__DIRECTIONS__
Of all the entries below, only the lines from the one with "let l := set_irqctrl" up to and including the one with "if Z.land pending" are to be duplicated exactly.

===== SUPPLIED DATA =====

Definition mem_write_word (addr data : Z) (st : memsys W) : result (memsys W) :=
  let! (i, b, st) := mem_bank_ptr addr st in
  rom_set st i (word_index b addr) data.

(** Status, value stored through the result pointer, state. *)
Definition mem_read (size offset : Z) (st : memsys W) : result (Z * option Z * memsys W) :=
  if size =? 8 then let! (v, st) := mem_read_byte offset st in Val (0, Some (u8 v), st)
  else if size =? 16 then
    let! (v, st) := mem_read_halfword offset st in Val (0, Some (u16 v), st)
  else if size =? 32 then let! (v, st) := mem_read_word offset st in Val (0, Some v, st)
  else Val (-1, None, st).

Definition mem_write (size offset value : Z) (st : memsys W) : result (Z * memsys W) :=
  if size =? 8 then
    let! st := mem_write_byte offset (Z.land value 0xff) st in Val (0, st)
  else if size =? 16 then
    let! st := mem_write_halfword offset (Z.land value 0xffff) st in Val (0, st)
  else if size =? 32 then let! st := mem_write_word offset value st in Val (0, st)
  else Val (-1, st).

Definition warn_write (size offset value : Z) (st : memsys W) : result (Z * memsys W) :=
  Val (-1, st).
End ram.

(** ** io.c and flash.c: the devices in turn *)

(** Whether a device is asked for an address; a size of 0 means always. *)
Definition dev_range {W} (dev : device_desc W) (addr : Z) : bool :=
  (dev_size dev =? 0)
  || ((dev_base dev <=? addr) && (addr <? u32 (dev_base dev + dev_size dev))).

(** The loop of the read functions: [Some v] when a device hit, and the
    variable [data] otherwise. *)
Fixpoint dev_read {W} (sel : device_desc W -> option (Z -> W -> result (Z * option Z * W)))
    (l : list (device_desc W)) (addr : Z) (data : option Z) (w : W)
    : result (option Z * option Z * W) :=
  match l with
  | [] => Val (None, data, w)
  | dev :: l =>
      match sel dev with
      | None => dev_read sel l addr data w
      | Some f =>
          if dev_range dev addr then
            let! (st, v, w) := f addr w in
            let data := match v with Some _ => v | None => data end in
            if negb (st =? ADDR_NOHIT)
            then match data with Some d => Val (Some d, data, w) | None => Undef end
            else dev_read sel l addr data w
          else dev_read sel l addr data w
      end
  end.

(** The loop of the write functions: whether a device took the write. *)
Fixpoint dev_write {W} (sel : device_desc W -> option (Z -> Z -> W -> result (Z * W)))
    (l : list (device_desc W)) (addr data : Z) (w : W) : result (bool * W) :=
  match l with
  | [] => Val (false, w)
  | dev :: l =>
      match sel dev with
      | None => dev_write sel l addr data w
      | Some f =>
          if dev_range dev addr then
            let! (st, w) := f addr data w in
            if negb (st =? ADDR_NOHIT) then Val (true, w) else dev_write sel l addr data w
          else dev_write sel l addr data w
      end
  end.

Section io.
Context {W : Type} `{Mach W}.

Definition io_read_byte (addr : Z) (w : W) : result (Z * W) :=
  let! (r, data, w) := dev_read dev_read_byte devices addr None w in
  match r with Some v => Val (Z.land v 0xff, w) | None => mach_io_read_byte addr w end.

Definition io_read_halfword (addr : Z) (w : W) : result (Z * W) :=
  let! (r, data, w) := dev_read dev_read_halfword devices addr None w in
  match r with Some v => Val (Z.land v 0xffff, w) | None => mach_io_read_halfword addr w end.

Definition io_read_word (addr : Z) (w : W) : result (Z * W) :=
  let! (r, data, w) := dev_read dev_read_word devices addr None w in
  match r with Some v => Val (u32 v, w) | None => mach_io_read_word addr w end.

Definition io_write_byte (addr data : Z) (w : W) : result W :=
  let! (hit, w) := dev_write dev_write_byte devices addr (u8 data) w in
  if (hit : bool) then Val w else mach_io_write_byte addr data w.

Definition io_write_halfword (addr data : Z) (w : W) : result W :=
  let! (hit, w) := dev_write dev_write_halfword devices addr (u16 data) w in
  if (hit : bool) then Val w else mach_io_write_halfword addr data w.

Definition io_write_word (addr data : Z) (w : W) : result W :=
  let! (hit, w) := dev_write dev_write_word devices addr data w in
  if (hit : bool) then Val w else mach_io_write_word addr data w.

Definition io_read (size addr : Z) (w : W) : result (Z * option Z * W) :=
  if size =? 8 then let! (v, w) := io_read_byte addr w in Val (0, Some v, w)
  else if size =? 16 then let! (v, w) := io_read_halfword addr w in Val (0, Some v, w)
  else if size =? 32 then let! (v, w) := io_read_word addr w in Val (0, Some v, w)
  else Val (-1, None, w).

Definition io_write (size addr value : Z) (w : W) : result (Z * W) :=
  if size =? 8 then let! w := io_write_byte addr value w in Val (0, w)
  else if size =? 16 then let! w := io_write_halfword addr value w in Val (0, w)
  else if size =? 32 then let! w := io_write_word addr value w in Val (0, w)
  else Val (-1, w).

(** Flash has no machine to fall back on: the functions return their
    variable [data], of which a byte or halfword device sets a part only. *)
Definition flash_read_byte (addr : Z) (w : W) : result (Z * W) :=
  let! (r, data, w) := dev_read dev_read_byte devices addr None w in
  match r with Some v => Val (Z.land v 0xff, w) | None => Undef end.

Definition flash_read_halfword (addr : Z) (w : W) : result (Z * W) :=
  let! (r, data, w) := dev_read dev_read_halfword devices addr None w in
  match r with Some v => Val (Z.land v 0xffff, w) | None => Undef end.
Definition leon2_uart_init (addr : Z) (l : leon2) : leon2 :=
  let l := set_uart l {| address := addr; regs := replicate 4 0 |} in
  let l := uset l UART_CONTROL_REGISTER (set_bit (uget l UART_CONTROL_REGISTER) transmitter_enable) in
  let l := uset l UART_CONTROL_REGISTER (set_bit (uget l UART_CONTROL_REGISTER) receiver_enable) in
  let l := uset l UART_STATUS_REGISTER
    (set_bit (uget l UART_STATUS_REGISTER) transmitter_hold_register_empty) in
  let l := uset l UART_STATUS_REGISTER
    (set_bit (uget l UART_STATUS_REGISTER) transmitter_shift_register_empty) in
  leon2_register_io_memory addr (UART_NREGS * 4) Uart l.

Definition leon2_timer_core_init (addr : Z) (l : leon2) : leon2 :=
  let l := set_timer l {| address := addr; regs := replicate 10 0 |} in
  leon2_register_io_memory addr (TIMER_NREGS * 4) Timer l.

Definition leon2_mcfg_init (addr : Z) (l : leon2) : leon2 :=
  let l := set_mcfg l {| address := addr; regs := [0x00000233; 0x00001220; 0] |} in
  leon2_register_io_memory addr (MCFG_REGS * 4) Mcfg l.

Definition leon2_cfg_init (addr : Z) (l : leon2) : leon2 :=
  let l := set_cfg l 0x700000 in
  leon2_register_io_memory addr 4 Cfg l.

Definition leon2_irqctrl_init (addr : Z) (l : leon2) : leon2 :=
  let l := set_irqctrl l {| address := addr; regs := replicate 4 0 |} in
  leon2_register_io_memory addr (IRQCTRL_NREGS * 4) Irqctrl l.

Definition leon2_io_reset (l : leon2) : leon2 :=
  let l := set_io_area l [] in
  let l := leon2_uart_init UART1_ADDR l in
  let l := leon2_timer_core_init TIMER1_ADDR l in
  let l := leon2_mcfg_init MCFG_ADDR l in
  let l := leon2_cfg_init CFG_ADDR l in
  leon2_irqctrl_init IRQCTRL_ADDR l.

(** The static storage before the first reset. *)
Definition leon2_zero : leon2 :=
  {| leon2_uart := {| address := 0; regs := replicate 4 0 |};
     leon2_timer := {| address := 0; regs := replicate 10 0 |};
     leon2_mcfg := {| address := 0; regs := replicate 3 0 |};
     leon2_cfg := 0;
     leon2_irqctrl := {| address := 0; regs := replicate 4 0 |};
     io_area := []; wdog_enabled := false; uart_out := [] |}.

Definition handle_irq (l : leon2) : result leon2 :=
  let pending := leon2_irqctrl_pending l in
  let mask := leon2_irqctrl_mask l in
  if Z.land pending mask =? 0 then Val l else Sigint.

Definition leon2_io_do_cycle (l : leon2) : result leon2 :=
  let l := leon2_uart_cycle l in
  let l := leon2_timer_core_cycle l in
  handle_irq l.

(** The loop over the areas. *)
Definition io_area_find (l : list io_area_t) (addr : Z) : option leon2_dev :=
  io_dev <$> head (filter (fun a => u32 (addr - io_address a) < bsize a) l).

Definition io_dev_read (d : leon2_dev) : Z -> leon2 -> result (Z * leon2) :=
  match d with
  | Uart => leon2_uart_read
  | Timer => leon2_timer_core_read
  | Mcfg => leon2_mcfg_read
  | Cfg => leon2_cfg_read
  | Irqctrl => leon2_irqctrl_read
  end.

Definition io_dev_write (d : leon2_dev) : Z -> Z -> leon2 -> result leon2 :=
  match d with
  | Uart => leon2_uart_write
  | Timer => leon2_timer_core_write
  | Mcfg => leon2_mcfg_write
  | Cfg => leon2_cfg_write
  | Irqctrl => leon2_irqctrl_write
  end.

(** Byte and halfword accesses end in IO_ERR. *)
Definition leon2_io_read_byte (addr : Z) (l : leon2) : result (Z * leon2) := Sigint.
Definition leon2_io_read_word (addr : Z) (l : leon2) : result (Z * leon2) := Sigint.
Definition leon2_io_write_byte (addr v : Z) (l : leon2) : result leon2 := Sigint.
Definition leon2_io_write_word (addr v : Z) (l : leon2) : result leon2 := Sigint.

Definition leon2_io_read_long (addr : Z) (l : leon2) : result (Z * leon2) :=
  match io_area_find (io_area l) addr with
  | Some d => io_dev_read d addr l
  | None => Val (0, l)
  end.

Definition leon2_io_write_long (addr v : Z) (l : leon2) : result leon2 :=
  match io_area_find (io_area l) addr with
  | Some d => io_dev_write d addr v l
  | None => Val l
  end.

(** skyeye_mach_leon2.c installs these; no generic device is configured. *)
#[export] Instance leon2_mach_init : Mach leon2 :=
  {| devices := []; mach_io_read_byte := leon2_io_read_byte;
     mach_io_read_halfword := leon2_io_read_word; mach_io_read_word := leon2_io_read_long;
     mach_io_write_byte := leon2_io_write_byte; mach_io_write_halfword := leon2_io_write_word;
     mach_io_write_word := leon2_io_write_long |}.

=====
===== SUPPLIED DATA =====

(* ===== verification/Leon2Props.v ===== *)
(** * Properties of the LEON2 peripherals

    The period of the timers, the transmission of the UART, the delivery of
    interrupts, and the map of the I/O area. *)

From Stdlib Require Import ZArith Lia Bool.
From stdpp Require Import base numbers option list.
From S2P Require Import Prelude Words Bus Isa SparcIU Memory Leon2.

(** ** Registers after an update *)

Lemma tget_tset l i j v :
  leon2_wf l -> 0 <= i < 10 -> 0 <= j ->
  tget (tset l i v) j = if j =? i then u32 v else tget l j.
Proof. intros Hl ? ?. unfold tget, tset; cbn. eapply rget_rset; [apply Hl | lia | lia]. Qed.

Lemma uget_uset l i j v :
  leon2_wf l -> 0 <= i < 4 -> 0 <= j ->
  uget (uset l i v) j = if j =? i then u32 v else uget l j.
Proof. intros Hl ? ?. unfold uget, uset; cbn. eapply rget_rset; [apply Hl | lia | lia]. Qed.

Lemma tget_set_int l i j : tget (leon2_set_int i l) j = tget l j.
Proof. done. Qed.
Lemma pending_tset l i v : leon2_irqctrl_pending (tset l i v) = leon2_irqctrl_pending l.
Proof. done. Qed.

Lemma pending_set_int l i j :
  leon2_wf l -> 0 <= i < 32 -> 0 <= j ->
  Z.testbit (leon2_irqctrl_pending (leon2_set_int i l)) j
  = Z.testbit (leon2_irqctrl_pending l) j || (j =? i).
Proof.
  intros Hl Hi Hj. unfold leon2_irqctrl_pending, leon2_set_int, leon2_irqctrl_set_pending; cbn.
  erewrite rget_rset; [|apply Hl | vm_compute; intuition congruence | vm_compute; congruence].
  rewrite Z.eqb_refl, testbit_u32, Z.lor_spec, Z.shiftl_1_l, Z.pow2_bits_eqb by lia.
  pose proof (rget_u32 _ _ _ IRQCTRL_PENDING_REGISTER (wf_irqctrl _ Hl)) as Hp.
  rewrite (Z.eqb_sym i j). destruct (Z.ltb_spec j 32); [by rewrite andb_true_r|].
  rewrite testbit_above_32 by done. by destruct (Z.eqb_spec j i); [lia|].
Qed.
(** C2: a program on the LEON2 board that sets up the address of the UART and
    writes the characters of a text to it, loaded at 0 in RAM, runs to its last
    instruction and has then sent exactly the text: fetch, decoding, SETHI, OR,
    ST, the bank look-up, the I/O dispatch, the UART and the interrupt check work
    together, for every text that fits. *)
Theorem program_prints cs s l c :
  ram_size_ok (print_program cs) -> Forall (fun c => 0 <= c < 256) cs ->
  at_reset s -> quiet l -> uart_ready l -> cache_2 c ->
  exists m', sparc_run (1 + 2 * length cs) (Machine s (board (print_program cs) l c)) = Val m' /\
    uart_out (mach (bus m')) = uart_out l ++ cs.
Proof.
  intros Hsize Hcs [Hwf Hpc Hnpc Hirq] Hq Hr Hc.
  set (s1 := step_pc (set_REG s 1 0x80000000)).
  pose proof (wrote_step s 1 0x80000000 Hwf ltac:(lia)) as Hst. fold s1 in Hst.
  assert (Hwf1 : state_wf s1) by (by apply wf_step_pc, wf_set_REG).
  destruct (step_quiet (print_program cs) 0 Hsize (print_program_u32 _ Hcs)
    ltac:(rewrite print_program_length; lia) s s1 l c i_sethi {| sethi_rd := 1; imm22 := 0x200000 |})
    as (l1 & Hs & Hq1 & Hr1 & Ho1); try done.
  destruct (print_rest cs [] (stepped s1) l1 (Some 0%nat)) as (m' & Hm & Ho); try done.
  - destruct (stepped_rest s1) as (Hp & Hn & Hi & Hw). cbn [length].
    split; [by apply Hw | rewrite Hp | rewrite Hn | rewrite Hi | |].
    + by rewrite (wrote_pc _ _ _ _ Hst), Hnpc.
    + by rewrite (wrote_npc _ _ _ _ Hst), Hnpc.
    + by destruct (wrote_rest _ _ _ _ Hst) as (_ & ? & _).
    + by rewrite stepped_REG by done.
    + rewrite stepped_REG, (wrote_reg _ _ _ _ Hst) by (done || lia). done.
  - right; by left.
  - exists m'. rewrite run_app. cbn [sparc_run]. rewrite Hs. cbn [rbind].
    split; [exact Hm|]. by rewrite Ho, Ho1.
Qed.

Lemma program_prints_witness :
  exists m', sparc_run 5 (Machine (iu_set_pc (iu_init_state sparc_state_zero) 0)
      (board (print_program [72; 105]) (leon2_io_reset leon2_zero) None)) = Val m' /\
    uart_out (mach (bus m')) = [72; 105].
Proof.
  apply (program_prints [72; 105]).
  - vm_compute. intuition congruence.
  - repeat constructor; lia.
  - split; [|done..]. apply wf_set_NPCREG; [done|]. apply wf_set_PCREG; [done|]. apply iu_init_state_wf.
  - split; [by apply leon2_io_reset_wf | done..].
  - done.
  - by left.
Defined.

=====
===== SUPPLIED DATA =====

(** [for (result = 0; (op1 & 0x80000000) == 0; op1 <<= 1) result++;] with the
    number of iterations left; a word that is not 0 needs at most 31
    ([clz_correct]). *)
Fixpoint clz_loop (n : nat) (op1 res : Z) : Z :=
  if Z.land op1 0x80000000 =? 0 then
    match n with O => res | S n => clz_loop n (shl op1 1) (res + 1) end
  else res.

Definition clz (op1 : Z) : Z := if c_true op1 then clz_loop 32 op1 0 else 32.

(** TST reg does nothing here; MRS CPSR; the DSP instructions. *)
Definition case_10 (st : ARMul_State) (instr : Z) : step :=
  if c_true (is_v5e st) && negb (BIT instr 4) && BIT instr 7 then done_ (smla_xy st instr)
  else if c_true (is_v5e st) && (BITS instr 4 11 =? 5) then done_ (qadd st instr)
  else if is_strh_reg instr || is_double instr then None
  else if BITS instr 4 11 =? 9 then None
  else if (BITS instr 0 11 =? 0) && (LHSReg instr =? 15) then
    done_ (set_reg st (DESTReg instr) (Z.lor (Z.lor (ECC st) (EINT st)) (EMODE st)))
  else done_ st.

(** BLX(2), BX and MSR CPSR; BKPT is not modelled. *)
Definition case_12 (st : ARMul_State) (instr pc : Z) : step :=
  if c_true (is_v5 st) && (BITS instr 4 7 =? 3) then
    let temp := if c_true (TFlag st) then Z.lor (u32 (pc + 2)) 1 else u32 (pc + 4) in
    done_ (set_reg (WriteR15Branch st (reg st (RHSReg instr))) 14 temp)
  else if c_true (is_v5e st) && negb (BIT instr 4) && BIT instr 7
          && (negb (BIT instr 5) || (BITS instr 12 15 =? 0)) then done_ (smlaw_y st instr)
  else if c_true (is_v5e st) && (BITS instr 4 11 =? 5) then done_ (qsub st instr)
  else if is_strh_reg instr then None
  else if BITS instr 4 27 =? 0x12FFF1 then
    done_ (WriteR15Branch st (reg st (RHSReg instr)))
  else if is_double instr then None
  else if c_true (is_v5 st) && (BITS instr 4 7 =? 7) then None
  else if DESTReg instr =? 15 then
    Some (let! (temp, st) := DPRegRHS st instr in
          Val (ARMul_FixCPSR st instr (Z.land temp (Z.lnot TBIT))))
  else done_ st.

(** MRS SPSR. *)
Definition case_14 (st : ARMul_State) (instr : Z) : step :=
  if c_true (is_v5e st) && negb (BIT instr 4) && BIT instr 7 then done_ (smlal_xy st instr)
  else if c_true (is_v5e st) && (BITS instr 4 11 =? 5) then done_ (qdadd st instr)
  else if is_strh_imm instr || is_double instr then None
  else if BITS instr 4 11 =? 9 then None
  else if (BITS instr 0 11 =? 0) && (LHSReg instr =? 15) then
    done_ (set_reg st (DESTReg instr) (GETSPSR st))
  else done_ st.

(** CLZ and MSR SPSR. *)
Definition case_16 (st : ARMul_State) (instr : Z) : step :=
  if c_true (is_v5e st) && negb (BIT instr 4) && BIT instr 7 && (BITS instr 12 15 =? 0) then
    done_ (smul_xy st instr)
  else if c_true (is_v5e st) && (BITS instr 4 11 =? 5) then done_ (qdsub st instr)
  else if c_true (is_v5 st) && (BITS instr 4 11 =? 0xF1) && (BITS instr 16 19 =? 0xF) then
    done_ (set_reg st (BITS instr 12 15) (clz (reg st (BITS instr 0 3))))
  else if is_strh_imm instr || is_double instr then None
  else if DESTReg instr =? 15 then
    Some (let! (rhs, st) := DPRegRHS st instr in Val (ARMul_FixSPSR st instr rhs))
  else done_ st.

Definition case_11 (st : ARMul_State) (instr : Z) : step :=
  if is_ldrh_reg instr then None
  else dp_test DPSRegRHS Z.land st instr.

=====

__SOLUTION__
  let l := set_irqctrl l {| address := addr; regs := replicate 4 0 |} in
  leon2_register_io_memory addr (IRQCTRL_NREGS * 4) Irqctrl l.

Definition leon2_io_reset (l : leon2) : leon2 :=
  let l := set_io_area l [] in
  let l := leon2_uart_init UART1_ADDR l in
  let l := leon2_timer_core_init TIMER1_ADDR l in
  let l := leon2_mcfg_init MCFG_ADDR l in
  let l := leon2_cfg_init CFG_ADDR l in
  leon2_irqctrl_init IRQCTRL_ADDR l.

(** The static storage before the first reset. *)
Definition leon2_zero : leon2 :=
  {| leon2_uart := {| address := 0; regs := replicate 4 0 |};
     leon2_timer := {| address := 0; regs := replicate 10 0 |};
     leon2_mcfg := {| address := 0; regs := replicate 3 0 |};
     leon2_cfg := 0;
     leon2_irqctrl := {| address := 0; regs := replicate 4 0 |};
     io_area := []; wdog_enabled := false; uart_out := [] |}.

Definition handle_irq (l : leon2) : result leon2 :=
  let pending := leon2_irqctrl_pending l in
  let mask := leon2_irqctrl_mask l in
  if Z.land pending mask =? 0 then Val l else Sigint.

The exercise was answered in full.